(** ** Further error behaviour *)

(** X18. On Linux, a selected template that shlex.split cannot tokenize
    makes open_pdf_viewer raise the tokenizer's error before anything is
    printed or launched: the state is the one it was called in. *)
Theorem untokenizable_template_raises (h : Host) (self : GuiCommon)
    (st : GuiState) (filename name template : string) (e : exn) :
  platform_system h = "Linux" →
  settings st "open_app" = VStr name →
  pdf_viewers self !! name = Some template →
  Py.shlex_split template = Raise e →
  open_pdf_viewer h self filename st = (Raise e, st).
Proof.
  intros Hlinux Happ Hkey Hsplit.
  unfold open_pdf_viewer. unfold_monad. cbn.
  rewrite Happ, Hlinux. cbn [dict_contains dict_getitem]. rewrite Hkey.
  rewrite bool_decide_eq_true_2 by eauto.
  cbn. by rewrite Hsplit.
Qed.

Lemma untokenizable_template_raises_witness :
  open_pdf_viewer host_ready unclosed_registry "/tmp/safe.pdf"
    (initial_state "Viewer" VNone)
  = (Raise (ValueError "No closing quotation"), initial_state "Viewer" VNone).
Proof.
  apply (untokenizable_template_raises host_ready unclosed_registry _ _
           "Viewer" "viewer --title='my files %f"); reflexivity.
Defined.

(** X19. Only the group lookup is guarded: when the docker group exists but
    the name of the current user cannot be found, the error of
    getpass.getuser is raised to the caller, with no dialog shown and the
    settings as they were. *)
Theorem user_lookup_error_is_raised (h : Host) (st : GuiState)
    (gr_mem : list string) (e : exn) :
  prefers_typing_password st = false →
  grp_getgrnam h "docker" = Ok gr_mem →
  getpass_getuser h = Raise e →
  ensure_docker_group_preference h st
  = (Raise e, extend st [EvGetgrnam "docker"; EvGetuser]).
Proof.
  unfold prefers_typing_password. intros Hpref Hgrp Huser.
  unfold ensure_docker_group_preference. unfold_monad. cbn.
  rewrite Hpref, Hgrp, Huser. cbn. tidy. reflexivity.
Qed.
══════════════════════════════
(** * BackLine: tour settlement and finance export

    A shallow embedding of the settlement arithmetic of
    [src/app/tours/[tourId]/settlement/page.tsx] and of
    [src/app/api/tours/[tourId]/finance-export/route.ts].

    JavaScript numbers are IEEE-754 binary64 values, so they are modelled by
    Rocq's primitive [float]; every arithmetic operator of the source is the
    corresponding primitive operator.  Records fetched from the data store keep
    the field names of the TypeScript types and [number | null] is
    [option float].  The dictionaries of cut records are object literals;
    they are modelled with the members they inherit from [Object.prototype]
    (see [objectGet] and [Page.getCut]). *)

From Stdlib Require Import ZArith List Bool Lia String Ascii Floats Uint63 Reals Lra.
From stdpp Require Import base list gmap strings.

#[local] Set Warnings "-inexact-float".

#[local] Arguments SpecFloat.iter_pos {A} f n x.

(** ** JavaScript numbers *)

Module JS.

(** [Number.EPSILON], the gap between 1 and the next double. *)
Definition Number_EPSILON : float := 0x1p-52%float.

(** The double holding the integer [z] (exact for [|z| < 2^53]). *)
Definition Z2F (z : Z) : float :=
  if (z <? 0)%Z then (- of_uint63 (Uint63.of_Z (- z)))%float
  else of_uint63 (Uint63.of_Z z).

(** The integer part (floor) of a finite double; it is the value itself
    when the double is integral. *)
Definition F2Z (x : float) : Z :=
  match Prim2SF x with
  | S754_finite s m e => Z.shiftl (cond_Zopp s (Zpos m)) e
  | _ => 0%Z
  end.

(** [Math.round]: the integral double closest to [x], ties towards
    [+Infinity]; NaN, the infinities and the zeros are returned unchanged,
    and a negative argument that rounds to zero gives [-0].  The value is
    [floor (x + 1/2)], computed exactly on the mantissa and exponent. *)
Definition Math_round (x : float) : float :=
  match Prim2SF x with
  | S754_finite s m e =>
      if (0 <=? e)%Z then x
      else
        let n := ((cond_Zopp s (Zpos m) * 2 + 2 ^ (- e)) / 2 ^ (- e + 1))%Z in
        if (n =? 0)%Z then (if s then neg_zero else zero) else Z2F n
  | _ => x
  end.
══════════════════════════════
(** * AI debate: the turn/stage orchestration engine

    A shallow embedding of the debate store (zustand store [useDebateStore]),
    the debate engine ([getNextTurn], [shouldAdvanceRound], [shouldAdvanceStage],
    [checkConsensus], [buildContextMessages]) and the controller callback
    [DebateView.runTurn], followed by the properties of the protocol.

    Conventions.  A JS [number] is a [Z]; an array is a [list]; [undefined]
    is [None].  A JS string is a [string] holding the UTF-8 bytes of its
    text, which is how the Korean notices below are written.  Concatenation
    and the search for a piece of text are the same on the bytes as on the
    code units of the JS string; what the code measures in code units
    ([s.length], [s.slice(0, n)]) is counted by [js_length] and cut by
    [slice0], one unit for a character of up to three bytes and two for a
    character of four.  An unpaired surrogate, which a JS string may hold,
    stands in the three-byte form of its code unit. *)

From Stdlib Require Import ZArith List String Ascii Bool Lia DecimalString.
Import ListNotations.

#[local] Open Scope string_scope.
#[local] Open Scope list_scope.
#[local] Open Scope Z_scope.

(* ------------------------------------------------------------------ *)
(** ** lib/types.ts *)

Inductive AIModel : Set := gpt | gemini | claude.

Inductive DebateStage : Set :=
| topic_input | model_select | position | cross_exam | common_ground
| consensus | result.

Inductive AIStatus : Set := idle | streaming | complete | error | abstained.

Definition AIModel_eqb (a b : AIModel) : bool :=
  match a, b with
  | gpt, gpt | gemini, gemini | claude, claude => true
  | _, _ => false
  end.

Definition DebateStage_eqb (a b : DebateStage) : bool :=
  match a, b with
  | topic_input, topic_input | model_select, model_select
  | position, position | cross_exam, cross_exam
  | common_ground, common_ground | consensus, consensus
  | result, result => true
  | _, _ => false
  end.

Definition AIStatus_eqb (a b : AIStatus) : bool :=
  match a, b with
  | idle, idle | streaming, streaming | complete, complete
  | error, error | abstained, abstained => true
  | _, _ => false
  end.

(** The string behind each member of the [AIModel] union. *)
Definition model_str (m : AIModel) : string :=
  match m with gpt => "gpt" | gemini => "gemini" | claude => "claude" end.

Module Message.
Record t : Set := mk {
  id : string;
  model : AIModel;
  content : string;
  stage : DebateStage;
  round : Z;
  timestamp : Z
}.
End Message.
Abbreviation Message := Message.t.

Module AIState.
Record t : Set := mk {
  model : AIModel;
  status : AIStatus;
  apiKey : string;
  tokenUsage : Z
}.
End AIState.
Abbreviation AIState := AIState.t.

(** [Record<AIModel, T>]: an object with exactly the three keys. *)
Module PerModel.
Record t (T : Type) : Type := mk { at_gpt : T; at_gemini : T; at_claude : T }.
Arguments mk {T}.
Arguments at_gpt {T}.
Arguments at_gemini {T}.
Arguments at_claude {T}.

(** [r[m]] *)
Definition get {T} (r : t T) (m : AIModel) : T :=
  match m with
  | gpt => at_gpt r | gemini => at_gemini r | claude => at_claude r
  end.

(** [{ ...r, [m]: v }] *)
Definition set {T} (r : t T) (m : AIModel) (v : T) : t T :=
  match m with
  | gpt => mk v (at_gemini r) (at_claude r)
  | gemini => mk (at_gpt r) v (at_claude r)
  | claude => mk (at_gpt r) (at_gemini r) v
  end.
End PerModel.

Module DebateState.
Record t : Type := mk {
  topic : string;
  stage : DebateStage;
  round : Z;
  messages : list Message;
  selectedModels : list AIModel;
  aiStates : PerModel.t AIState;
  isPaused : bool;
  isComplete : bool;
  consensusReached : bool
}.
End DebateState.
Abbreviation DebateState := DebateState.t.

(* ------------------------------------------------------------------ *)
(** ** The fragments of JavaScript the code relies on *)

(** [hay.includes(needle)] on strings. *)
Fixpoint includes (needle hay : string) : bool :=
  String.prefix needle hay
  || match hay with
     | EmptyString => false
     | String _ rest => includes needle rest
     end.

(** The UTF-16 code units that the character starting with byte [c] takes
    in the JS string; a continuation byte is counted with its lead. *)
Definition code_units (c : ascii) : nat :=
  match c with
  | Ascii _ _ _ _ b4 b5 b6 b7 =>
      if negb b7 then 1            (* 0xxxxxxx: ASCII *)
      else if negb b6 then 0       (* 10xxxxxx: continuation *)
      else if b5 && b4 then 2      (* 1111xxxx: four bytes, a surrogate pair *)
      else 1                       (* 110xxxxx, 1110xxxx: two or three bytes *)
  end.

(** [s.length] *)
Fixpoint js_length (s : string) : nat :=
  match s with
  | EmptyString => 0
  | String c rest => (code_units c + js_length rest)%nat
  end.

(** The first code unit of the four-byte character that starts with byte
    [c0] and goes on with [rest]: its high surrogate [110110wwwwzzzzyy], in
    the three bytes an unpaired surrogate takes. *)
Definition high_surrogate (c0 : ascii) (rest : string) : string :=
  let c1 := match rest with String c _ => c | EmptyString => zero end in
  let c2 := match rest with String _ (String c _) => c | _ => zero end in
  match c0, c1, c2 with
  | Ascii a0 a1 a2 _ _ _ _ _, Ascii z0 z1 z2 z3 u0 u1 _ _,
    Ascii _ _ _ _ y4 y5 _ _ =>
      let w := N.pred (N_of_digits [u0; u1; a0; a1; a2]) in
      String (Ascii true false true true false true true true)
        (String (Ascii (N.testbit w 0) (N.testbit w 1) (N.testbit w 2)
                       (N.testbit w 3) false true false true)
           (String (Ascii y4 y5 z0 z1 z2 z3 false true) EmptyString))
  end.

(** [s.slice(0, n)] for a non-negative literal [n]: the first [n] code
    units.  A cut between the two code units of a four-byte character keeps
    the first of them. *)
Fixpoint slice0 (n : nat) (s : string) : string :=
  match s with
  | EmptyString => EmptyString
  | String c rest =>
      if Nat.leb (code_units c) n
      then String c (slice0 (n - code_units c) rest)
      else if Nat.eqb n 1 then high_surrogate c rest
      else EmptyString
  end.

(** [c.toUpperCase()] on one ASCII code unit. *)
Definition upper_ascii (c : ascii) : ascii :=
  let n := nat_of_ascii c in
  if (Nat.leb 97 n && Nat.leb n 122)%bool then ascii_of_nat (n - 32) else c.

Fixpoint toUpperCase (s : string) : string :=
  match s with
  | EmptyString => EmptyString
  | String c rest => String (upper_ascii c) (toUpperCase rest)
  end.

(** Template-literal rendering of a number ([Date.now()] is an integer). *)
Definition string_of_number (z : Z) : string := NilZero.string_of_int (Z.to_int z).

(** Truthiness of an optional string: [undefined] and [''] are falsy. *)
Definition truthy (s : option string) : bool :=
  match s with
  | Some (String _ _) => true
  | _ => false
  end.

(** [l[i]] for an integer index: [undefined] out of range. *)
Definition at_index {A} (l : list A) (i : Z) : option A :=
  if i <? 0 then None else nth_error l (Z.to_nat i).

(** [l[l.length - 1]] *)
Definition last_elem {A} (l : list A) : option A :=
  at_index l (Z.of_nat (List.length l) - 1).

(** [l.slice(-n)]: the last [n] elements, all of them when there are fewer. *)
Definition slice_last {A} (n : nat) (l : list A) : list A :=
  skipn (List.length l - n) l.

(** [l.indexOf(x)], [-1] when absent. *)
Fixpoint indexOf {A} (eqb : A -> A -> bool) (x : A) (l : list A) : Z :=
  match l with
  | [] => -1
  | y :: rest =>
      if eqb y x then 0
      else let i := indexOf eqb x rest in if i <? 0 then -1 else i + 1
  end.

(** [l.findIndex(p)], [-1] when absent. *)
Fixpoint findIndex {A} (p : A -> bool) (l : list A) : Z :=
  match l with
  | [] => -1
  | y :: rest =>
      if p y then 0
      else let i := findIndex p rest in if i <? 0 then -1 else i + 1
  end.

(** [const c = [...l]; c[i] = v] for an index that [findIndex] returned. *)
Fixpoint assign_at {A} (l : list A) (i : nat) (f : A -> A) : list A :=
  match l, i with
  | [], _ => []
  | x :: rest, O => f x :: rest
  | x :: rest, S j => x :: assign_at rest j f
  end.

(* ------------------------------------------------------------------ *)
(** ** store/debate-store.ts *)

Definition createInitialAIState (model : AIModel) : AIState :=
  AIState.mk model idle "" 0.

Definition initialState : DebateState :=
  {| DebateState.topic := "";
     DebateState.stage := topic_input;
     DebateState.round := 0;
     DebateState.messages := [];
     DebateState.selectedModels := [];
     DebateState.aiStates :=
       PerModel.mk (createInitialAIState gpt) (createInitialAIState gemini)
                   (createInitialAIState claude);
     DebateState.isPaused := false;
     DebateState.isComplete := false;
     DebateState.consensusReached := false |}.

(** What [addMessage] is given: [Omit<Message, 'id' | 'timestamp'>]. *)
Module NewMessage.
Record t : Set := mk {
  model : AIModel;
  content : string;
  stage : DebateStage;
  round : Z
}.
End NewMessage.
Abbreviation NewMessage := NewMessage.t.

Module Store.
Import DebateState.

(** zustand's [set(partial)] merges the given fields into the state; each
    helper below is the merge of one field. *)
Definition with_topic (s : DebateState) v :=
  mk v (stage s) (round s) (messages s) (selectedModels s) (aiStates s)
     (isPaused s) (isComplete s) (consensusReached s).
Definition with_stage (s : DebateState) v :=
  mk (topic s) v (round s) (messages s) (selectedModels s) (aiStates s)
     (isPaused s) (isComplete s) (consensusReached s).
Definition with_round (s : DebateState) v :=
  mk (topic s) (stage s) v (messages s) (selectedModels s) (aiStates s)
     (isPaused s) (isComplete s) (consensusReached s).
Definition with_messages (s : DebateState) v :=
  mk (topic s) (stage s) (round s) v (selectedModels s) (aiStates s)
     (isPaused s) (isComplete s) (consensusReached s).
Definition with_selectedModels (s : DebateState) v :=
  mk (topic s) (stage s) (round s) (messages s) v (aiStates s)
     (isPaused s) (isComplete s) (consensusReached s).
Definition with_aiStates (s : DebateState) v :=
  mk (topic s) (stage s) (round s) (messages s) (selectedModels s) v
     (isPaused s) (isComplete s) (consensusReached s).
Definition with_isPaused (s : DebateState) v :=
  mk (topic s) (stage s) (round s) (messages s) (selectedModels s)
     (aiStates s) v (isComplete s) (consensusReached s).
══════════════════════════════
- **THE TASK**
All lines with the string "Require" must be copied from the data.

- **RESULT FOR THIS EXERCISE**
From Stdlib Require Import ZArith List Bool Lia String Ascii Floats Uint63 Reals Lra.
From stdpp Require Import base list gmap strings.
From Stdlib Require Import ZArith List String Ascii Bool Lia DecimalString.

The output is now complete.